## Your goal
Find the line with "revert bs rs." in the records below. Copy it and every line after it, up to and including the line with "inversion Hs as".

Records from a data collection
>>>
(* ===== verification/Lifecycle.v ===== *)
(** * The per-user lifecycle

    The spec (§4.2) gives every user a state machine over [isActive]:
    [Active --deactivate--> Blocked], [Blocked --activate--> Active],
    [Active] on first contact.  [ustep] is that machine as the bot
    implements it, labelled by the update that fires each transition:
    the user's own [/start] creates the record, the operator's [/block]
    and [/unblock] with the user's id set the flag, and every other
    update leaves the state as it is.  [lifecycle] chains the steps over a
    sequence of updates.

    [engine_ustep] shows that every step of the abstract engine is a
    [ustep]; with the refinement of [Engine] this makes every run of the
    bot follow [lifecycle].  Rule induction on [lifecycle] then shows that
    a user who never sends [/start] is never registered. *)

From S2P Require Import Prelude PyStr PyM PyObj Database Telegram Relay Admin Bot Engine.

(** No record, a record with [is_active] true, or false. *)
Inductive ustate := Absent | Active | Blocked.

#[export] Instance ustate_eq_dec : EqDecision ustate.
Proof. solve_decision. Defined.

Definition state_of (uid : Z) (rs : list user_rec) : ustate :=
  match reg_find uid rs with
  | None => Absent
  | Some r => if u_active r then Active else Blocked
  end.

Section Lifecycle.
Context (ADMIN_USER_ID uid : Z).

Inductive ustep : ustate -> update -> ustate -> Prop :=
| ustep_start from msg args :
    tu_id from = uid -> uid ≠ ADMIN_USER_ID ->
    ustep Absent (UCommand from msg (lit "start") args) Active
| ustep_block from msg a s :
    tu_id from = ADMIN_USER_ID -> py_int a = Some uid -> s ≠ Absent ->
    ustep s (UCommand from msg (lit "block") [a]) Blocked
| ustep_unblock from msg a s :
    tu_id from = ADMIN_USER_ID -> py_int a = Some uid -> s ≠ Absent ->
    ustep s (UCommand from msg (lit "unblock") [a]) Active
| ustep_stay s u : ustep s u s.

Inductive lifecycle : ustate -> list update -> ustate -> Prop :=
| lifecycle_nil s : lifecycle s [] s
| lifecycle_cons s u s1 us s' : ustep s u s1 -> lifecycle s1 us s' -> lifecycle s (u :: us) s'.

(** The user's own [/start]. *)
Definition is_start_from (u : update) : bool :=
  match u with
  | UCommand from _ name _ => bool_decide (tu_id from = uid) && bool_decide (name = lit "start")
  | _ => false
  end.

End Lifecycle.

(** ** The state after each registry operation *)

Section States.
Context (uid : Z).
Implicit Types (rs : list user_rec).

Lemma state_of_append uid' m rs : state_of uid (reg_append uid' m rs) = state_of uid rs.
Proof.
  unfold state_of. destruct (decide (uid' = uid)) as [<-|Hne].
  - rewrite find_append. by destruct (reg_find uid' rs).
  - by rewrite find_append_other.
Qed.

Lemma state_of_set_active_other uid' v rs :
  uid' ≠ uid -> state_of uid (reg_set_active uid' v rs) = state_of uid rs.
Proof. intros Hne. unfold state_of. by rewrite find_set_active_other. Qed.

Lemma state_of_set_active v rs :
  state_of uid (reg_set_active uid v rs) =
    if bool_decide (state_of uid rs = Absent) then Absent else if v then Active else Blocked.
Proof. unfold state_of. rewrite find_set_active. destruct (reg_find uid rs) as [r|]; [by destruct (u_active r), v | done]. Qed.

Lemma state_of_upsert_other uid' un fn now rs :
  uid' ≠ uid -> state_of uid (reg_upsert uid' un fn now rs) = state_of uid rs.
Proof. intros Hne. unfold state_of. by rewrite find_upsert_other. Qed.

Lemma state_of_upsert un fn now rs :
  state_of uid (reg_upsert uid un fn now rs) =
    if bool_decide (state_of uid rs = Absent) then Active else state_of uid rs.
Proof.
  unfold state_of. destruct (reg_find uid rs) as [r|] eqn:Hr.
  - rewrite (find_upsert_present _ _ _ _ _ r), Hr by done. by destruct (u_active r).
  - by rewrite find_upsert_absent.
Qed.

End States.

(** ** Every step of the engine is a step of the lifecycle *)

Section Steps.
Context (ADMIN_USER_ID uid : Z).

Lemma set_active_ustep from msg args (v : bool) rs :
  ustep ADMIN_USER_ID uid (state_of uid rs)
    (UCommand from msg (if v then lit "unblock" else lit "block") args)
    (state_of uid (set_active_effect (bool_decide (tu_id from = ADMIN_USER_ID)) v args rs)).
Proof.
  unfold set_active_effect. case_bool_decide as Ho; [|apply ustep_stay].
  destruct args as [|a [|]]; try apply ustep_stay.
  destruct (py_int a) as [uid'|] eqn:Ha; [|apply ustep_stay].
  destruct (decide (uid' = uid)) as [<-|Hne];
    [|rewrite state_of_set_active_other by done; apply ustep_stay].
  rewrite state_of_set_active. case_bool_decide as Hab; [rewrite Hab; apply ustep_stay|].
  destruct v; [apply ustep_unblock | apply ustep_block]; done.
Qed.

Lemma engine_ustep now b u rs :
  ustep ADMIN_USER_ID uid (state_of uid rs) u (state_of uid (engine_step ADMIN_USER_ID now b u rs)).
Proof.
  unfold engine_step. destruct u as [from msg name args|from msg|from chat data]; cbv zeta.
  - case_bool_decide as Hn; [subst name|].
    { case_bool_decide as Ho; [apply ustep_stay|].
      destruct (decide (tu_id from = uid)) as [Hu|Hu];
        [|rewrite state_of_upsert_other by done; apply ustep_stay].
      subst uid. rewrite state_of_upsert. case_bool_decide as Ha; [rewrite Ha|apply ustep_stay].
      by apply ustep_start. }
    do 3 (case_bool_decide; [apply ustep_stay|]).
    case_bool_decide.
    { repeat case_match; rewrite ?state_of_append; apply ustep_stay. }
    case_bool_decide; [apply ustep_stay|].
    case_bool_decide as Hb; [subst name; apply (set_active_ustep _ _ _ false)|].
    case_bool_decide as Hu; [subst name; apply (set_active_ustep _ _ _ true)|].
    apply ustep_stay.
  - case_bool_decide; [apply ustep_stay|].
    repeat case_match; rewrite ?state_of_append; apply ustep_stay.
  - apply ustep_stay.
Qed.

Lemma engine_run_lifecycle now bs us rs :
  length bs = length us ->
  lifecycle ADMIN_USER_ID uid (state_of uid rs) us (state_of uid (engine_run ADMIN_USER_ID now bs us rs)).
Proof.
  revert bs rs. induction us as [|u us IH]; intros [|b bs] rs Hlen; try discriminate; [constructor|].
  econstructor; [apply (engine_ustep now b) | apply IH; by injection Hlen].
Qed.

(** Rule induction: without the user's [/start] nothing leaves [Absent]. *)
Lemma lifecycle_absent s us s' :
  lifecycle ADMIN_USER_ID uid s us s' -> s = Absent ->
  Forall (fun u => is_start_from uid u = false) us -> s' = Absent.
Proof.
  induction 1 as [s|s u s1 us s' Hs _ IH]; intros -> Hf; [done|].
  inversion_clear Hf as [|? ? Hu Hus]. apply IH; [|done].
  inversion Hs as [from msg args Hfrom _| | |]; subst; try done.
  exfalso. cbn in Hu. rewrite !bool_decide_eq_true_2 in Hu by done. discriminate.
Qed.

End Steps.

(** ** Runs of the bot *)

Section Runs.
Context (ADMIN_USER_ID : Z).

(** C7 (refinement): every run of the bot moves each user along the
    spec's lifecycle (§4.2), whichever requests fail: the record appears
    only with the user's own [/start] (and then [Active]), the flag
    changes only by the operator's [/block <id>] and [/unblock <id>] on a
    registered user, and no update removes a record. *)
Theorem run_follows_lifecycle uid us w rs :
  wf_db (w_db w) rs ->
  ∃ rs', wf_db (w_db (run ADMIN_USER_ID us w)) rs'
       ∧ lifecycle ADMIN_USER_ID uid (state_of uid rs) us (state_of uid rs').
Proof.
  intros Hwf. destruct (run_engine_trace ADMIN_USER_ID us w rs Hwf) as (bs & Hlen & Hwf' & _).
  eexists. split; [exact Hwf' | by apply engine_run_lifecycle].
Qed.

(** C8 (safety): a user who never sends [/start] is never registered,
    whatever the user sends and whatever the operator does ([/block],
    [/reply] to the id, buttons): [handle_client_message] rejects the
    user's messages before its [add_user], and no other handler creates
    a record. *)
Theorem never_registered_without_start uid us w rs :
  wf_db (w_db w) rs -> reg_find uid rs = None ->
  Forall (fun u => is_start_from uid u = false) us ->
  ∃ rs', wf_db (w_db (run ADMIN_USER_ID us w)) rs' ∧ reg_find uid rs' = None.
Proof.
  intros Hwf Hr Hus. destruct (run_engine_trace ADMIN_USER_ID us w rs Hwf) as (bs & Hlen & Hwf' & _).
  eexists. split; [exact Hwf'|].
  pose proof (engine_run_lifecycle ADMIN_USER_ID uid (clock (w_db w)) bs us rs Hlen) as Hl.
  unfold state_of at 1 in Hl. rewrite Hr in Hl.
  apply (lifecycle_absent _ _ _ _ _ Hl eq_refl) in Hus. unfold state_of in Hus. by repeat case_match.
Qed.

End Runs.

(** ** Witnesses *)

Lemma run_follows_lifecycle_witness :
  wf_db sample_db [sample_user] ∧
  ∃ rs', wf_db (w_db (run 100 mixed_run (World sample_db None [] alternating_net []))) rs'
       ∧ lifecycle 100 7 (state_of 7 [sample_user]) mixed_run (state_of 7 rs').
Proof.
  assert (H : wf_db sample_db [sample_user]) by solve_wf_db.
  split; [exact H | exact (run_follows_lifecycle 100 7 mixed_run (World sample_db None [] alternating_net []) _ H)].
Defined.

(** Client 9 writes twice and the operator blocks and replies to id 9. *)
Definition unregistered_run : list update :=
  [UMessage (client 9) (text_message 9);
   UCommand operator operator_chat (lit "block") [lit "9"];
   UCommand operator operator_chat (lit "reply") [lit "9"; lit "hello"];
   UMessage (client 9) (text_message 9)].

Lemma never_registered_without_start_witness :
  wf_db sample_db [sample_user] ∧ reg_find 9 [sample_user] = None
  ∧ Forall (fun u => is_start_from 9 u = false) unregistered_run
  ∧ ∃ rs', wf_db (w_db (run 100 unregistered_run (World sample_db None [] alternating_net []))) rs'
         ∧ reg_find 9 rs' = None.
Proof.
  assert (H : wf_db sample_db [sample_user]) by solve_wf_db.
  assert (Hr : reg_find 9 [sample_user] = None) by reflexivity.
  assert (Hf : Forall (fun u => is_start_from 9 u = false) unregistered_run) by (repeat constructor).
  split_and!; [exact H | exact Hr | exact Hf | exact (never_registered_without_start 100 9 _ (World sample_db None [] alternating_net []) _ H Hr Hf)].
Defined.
<<<
>>>
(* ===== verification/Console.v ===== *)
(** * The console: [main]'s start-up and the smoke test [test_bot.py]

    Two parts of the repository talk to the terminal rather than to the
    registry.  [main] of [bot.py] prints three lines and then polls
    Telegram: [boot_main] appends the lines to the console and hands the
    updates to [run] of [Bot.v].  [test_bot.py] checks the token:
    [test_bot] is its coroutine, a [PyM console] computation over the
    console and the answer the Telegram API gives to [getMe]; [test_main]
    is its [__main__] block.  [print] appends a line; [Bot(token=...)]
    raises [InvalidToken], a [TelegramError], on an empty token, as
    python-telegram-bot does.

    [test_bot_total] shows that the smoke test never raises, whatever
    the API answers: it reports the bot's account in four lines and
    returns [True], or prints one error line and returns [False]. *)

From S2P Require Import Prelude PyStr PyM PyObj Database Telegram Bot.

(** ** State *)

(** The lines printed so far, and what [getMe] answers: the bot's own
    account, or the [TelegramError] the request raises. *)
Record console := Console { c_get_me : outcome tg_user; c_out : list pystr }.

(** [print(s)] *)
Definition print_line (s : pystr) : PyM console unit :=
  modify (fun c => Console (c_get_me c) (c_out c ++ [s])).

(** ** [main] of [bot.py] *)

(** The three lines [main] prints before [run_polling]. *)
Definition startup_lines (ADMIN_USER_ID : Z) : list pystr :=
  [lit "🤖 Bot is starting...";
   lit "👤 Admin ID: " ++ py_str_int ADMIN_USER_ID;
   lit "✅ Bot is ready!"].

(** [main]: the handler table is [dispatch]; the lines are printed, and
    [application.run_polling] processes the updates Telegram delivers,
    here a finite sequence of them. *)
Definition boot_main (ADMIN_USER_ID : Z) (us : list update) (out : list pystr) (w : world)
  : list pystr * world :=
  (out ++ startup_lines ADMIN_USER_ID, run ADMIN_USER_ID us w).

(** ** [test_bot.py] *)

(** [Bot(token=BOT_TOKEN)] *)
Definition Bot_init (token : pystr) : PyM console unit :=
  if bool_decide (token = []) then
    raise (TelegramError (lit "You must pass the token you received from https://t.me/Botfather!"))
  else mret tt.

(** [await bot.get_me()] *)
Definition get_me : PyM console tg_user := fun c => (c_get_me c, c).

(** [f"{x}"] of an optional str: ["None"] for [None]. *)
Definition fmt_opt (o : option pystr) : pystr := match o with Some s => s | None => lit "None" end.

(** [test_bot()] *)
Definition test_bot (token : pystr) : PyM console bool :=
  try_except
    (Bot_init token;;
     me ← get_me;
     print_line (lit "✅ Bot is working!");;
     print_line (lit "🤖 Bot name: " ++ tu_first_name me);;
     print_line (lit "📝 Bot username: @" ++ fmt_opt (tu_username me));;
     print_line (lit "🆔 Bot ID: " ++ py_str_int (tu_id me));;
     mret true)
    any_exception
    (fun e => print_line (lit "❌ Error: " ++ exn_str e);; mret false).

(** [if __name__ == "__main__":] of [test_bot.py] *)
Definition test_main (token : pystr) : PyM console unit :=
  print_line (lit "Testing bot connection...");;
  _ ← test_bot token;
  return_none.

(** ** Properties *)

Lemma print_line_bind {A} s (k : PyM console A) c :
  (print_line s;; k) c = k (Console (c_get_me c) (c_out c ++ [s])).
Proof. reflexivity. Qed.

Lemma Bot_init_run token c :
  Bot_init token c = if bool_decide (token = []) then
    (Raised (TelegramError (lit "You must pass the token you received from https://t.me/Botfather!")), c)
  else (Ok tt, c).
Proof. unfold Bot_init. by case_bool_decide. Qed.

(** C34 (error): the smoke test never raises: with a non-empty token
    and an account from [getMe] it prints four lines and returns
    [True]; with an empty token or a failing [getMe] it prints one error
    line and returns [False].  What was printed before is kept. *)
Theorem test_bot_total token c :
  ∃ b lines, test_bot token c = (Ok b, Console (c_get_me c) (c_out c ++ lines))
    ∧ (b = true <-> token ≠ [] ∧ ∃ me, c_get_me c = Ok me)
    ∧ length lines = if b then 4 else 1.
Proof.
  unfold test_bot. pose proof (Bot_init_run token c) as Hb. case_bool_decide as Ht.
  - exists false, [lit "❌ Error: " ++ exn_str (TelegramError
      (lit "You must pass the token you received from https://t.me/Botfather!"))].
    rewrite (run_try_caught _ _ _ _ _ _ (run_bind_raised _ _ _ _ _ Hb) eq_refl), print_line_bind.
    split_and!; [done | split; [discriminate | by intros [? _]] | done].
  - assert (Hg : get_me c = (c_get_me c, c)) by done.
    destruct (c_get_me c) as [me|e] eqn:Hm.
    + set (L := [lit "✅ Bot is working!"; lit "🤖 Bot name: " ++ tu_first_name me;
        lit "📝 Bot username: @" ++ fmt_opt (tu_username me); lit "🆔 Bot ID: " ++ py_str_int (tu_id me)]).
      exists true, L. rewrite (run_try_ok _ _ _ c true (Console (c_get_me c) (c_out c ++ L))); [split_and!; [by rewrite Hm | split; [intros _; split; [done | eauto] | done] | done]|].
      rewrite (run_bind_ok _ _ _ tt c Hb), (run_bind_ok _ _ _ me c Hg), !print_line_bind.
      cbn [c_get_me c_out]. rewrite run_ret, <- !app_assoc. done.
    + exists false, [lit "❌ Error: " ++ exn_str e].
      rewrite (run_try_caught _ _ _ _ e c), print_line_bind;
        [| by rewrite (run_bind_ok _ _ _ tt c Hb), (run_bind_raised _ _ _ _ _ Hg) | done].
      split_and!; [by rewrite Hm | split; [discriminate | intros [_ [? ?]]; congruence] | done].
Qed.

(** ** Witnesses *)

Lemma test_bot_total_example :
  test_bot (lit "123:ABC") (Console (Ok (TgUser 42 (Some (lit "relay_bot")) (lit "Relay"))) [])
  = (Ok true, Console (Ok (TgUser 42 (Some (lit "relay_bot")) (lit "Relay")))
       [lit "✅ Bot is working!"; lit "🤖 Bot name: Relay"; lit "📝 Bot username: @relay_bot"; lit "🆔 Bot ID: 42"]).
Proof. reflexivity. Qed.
<<<
## Answer
  revert bs rs. induction us as [|u us IH]; intros [|b bs] rs Hlen; try discriminate; [constructor|].
  econstructor; [apply (engine_ustep now b) | apply IH; by injection Hlen].
Qed.

(** Rule induction: without the user's [/start] nothing leaves [Absent]. *)
Lemma lifecycle_absent s us s' :
  lifecycle ADMIN_USER_ID uid s us s' -> s = Absent ->
  Forall (fun u => is_start_from uid u = false) us -> s' = Absent.
Proof.
  induction 1 as [s|s u s1 us s' Hs _ IH]; intros -> Hf; [done|].
  inversion_clear Hf as [|? ? Hu Hus]. apply IH; [|done].
  inversion Hs as [from msg args Hfrom _| | |]; subst; try done.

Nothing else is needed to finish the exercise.